Le ciel britannique se réorganise face au Covid-19

Les fermetures se multiplient dans les aéroports britanniques, tandis que les compagnies aériennes, en grande difficulté, en appellent à l'aide du gouvernement.

La situation des compagnies britanniques pourrait pousser le gouvernement à intervenir

Après le London City Airport, qui a fermé ses portes la semaine dernière, c’est au tour de Londres Gatwick d’annoncer la fermeture de l’aérogare Nord à partir du 1er avril. Cette aérogare accueillait notamment l’ensemble des vols des compagnies easyJet, Emirates, Qatar Airways et Virgin Atlantic.
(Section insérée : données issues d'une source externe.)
(* ===== verification/TransferTheorems.v ===== *)
(** * Theorems on transfers

    How [TransferService.Execute] ends in any world, that it is the saga of the
    abstract ledger while the storage answers, and what that saga does to the
    balances in each of its endings. *)
From S2P Require Import Prelude Go Identifiers Money Transaction Account Book Events Ports.
From S2P Require Import LedgerService LedgerSafety LedgerLive Transfer TransferService.
From S2P Require Import TransferSpec World Sample InMemory Postgres Production Scenario.
From stdpp Require Import base gmap strings list.
Local Open Scope Z_scope.

Section transfers.
Context {U : UuidLib} {W : Type} `{R : !Runtime W} `{Laws : !UuidLaws}.
Notation key := AccountID_String.
Context (s : LedgerService W) (view : W -> book) (inv ready : W -> Prop)
  (fresh : W -> UUID -> Prop) (unlogged : UUID -> W -> Prop).
Context `{Safe : !SafeService s view inv fresh} `{Live : !LiveService s view inv ready unlogged}.

(** C37: however its three transactions end, [Execute] returns one of five
    outcomes: no transfer and an error for an unsupported currency or equal
    accounts; or a transfer whose audit trail is initiated and failed,
    initiated, debited and completed (the only one without an error),
    initiated, debited, failed and compensated, or, when the compensation
    fails too, initiated, debited and failed. *)
Theorem Execute_ends cmd (w : W) : ending cmd (Execute s cmd w).1.
Proof using Type. apply Execute_endings. Qed.

(** C9: refinement: while the storage answers, and when the currency has its
    one suspense account, [Execute] on a nonzero amount of a supported
    currency between two accounts leaves the ledger and the saga state of
    [saga_spec], and returns an error unless the saga completed. *)
Theorem Execute_refines cmd w sus :
  inv w -> ready w -> sole (suspenseName (TC_Currency cmd)) (view w) (key sus) ->
  validCurrency (TC_Currency cmd) = true -> TC_Amount cmd <> 0 ->
  TC_FromAccountID cmd <> TC_ToAccountID cmd ->
  exists t e w', Execute s cmd w = ((Some t, e), w') /\
    saga_spec cmd sus (view w) = (view w', Transfer_state t) /\
    (e = None <-> Transfer_state t = Completed).
Proof using Laws Safe Live. apply Execute_live. Qed.

Section one.
Context (cmd : TransferCmd) (sus : AccountID) (w : W) (cf cs : acct).
Notation amount := (MkMoney (TC_Amount cmd) (TC_Currency cmd)).
Notation from := (TC_FromAccountID cmd).
Notation to := (TC_ToAccountID cmd).

(** A world in which the saga of [cmd] can run, with its source and its
    suspense account. *)
Record stage : Prop := {
  stage_inv : inv w;
  stage_ready : ready w;
  stage_currency : validCurrency (TC_Currency cmd) = true;
  stage_sole : sole (suspenseName (TC_Currency cmd)) (view w) (key sus);
  stage_parties : parties cmd sus (view w) cf cs;
}.

Lemma stage_run v' st :
  stage -> saga_spec cmd sus (view w) = (v', st) ->
  exists t e w', Execute s cmd w = ((Some t, e), w') /\ view w' = v' /\
    Transfer_state t = st /\ (e = None <-> st = Completed).
Proof using Laws Safe Live.
  intros [Hi Hr Hc Hs P] Hspec.
  destruct (Execute_live cmd w sus Hi Hr Hs Hc (parties_amount _ _ _ _ _ P)
              (parties_from_to _ _ _ _ _ P)) as (t & e & w' & He & Hw & Hn).
  rewrite Hspec in Hw. injection Hw as -> ->. exists t, e, w'. by split_and!.
Qed.

(** C33: a transfer that the source can pay, to an active account of the
    currency, completes: the source is debited, the destination credited,
    and every other account, the suspense account included, is as
    before. *)
Theorem transfer_completes cf' ct :
  stage -> post Debit amount cf = Ok cf' -> view w !! key to = Some ct ->
  ac_status ct = Active -> ac_currency ct = TC_Currency cmd ->
  exists t w', Execute s cmd w = ((Some t, None), w') /\ Transfer_state t = Completed /\
    view w' = <[key to := post_balance Credit amount ct]> (<[key from := cf']> (view w)).
Proof using Laws Safe Live.
  intros S Hd Ht Hst Hct.
  pose proof (saga_completed cmd sus (view w) cf cs cf' ct (stage_parties S) Hd Ht Hst Hct) as H.
  destruct (stage_run _ _ S H) as (t & e & w' & He & Hv & Hs & Hn).
  exists t, w'. by rewrite (proj2 Hn eq_refl) in He.
Qed.

(** A transfer that the source cannot pay (insufficient funds, or the
    account is suspended, closed or of another currency) fails with an
    error and posts nothing. *)
Theorem transfer_refused e0 :
  stage -> post Debit amount cf = Err e0 ->
  exists t e w', Execute s cmd w = ((Some t, Some e), w') /\ Transfer_state t = Failed /\
    view w' = view w.
Proof using Laws Safe Live.
  intros S Hd. pose proof (parties_from _ _ _ _ _ (stage_parties S)) as Hf.
  pose proof (saga_refused cmd sus (view w) cf
                (or_intror (conj Hf (ex_intro _ e0 Hd)))) as H.
  destruct (stage_run _ _ S H) as (t & e & w' & He & Hv & Hs & Hn).
  destruct e as [e|]; [|by destruct Hn as [Hn _]; specialize (Hn eq_refl)]. eauto 10.
Qed.

(** C34: a transfer whose destination refuses the credit, or does not
    exist, is compensated at a loss: the source is restored, but the
    suspense account has been debited by both the failed step and the
    compensation, so that the balances of the currency add up to less than
    before by the amount. *)
Theorem transfer_compensation_loses cf' :
  stage -> post Debit amount cf = Ok cf' -> ac_currency cf = TC_Currency cmd ->
  view w !! key to = None \/
    (exists ct e, view w !! key to = Some ct /\ post Credit amount ct = Err e) ->
  exists t e w', Execute s cmd w = ((Some t, Some e), w') /\ Transfer_state t = Compensated /\
    view w' = <[key sus := post_balance Debit amount cs]> (view w) /\
    holdings (TC_Currency cmd) (view w') ≡64 holdings (TC_Currency cmd) (view w) - TC_Amount cmd.
Proof using Laws Safe Live.
  intros S Hd Hcf Hto. pose proof (stage_parties S) as P.
  pose proof (saga_compensated cmd sus (view w) cf cs cf' P Hd Hcf Hto) as H.
  destruct (stage_run _ _ S H) as (t & e & w' & He & Hv & Hs & Hn).
  destruct e as [e|]; [|by destruct Hn as [Hn _]; specialize (Hn eq_refl)].
  exists t, e, w'. split_and!; try done. rewrite Hv. by apply saga_compensated_holdings with cf.
Qed.

(** Nothing refuses a negative amount: such a transfer completes and
    moves money the other way, out of the destination, with no regard for
    the destination's funds. *)
Theorem transfer_negative_takes ct :
  stage -> TC_Amount cmd < 0 -> ac_status cf = Active -> ac_currency cf = TC_Currency cmd ->
  0 <= ac_amount cf <= max_int64 + TC_Amount cmd ->
  view w !! key to = Some ct -> ac_status ct = Active -> ac_currency ct = TC_Currency cmd ->
  min_int64 - TC_Amount cmd <= ac_amount ct <= max_int64 ->
  exists t w' c1 c2, Execute s cmd w = ((Some t, None), w') /\ Transfer_state t = Completed /\
    view w' !! key from = Some c1 /\ ac_amount c1 = ac_amount cf - TC_Amount cmd /\
    view w' !! key to = Some c2 /\ ac_amount c2 = ac_amount ct + TC_Amount cmd.
Proof using Laws Safe Live.
  intros S Ha Hst Hcur Hr Ht Htst Htc Htr. pose proof (stage_parties S) as P.
  assert (Hw : wrap64 (ac_amount cf - TC_Amount cmd) = ac_amount cf - TC_Amount cmd).
  { apply wrap64_id. unfold in_int64, min_int64, max_int64 in *. lia. }
  assert (Hd : post Debit amount cf = Ok (post_balance Debit amount cf)).
  { apply post_Ok. split_and!; try done; [apply P|]. intros _. left. simpl. rewrite Hw. lia. }
  pose proof (saga_completed cmd sus (view w) cf cs _ ct P Hd Ht Htst Htc) as H.
  destruct (stage_run _ _ S H) as (t & e & w' & He & Hv & Hs & Hn).
  rewrite (proj2 Hn eq_refl) in He.
  assert (Hne : key to <> key from) by (intros E%(inj key); by apply (parties_from_to _ _ _ _ _ P)).
  exists t, w', (post_balance Debit amount cf), (post_balance Credit amount ct). rewrite Hv.
  rewrite lookup_insert_ne, !lookup_insert_eq by done. split_and!; try done.
  rewrite post_balance_amount, signed_Credit. apply wrap64_id. simpl.
  unfold in_int64, min_int64, max_int64 in *. lia.
Qed.
End one.
End transfers.

(** ** The properties on concrete runs *)

Definition transfer_cmd (to : AccountID) (amt : Z) : TransferCmd :=
  MkTransferCmd alice to amt USD "rent".
Definition suspense_acct : acct :=
  MkAcct suspense (suspenseName USD) Liability USD (usd 0) Active.
Definition alice_acct : acct := asset alice "Alice" 1000.
Definition bob_acct : acct := asset bob "Bob" 0.

Lemma pg_stage to amt :
  to <> alice -> to <> suspense -> amt <> 0 ->
  stage pg_view pg_inv pg_ready (transfer_cmd to amt) suspense pg_world alice_acct suspense_acct.
Proof.
  intros H1 H2 Ha. split.
  - apply pg_world_inv.
  - apply pg_world_ready.
  - reflexivity.
  - rewrite pg_world_view. apply sample_sole_suspense.
  - rewrite pg_world_view. split; try done; try reflexivity.
    rewrite <- pg_world_view. eapply (safe_inv_wf (r:=pg_AccountRepository)), pg_world_inv.
Qed.

Lemma Execute_refines_witness :
  pg_inv pg_world /\ pg_ready pg_world /\
  exists t e w', Execute production (transfer_cmd bob 300) pg_world = ((Some t, e), w') /\
    saga_spec (transfer_cmd bob 300) suspense (pg_view pg_world) = (pg_view w', Transfer_state t).
Proof.
  split; [apply pg_world_inv|]. split; [apply pg_world_ready|].
  destruct (Execute_refines production pg_view pg_inv pg_ready pg_fresh pg_unlogged
              (transfer_cmd bob 300) pg_world suspense pg_world_inv pg_world_ready)
    as (t & e & w' & H1 & H2 & _); [|done..|].
  - rewrite pg_world_view. apply sample_sole_suspense.
  - exists t, e, w'. split; [exact H1|exact H2].
Defined.

Lemma transfer_completes_witness :
  exists t w', Execute production (transfer_cmd bob 300) pg_world = ((Some t, None), w') /\
    pg_view w' !! AccountID_String bob = Some (asset bob "Bob" 300).
Proof.
  destruct (transfer_completes production pg_view pg_inv pg_ready pg_fresh pg_unlogged
              (transfer_cmd bob 300) suspense pg_world alice_acct suspense_acct
              (asset alice "Alice" 700) bob_acct) as (t & w' & H1 & _ & H2).
  - by apply pg_stage.
  - reflexivity.
  - rewrite pg_world_view. reflexivity.
  - reflexivity.
  - reflexivity.
  - exists t, w'. split; [exact H1|]. rewrite H2. apply lookup_insert_eq.
Defined.

Lemma transfer_refused_witness :
  exists t e w', Execute production (transfer_cmd bob 3000) pg_world = ((Some t, Some e), w') /\
    Transfer_state t = Failed /\ pg_view w' = pg_view pg_world.
Proof.
  exact (transfer_refused production pg_view pg_inv pg_ready pg_fresh pg_unlogged
           (transfer_cmd bob 3000) suspense pg_world alice_acct suspense_acct ErrInsufficientFunds
           (pg_stage bob 3000 ltac:(done) ltac:(done) ltac:(done)) eq_refl).
Defined.

Lemma transfer_compensation_loses_witness :
  exists t e w', Execute production (transfer_cmd nobody 300) pg_world = ((Some t, Some e), w') /\
    Transfer_state t = Compensated /\
    holdings USD (pg_view w') ≡64 holdings USD (pg_view pg_world) - 300.
Proof.
  destruct (transfer_compensation_loses production pg_view pg_inv pg_ready pg_fresh pg_unlogged
              (transfer_cmd nobody 300) suspense pg_world alice_acct suspense_acct
              (asset alice "Alice" 700)) as (t & e & w' & H1 & H2 & _ & H3).
  - by apply pg_stage.
  - reflexivity.
  - reflexivity.
  - left. rewrite pg_world_view. reflexivity.
  - exists t, e, w'. split; [exact H1|]. split; [exact H2|exact H3].
Defined.

(** Bob has nothing, and ends with less. *)
Lemma transfer_negative_takes_witness :
  exists t w' c, Execute production (transfer_cmd bob (-300)) pg_world = ((Some t, None), w') /\
    pg_view w' !! AccountID_String bob = Some c /\ ac_amount c = -300.
Proof.
  destruct (transfer_negative_takes production pg_view pg_inv pg_ready pg_fresh pg_unlogged
              (transfer_cmd bob (-300)) suspense pg_world alice_acct suspense_acct bob_acct)
    as (t & w' & c1 & c2 & H1 & _ & _ & _ & H2 & H3).
  - by apply pg_stage.
  - done.
  - reflexivity.
  - reflexivity.
  - by vm_compute.
  - rewrite pg_world_view. reflexivity.
  - reflexivity.
  - reflexivity.
  - by vm_compute.
  - exists t, w', c2. split; [exact H1|]. split; [exact H2|exact H3].
Defined.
L’aéroport opère aussi sur une plage horaire réduite, de 14 heures à 22 heures, plage de départ des quelques vols long-courrier encore exploités.

A Londres Heathrow, British Airways n’utilise plus le terminal 3, également exploité par des compagnies long-courrier. Le transporteur britannique préfère concentrer l’ensemble de ses activités au Terminal 5, sa plaque-tournante centrale. A noter que toutes les boutiques sont fermées a l’exception de trois points de vente, incluant un restaurant (vente a emporter), une pharmacie et un relais presse. Tous les salons sont fermés sur tous les aéroports, le gouvernement britannique les considérant comme des espaces de restauration au même titre que bars et restaurants.

Londres Stansted et Londres Luton restent ouverts au public malgré la très forte diminution de vols. A Luton, par exemple, seule la low cost Wizz Air opérera encore des vols après la suspension des vols de la compagnie Easyjet. Soit six fréquences par jour en moyenne…

Tous les regards sont désormais tournés vers le gouvernement britannique pour connaitre sa position sur le sauvetage des compagnies aériennes immatriculées dans le pays ; ce qui comprend British Airways, easyJet, Loganair ou encore Virgin Atlantic. Le PDG de cette dernière, le charismatique Richard Branson, a publiquement évoqué un plan de sauvetage de 7,5 milliards de livres sterling. Quant au gouvernement de Boris Johnson, ses déclarations ont semé la confusion dans le secteur aérien. Le gouvernement souhaiterait que les actionnaires privés des compagnies mettent d’abord la main au portefeuille. En cas de défaillance dans un refinancement, il pourrait venir à la rescousse, avec la possibilité d’entrer dans le capital des transporteurs qu’il renflouerait avec les deniers publics. On s’acheminerait potentiellement vers une nationalisation partielle, après la renationalisation effective des services ferroviaires britanniques avec la crise du COVID-19.

Cette renationalisation donnerait même de nouveaux espoirs à Flybe, en administration judiciaire depuis sa liquidation début mars. Les syndicats demandent désormais que le transporteur régional entre également dans le domaine public, Flybe ayant été pour beaucoup de villes britanniques le seul lien de transport efficace et rapide.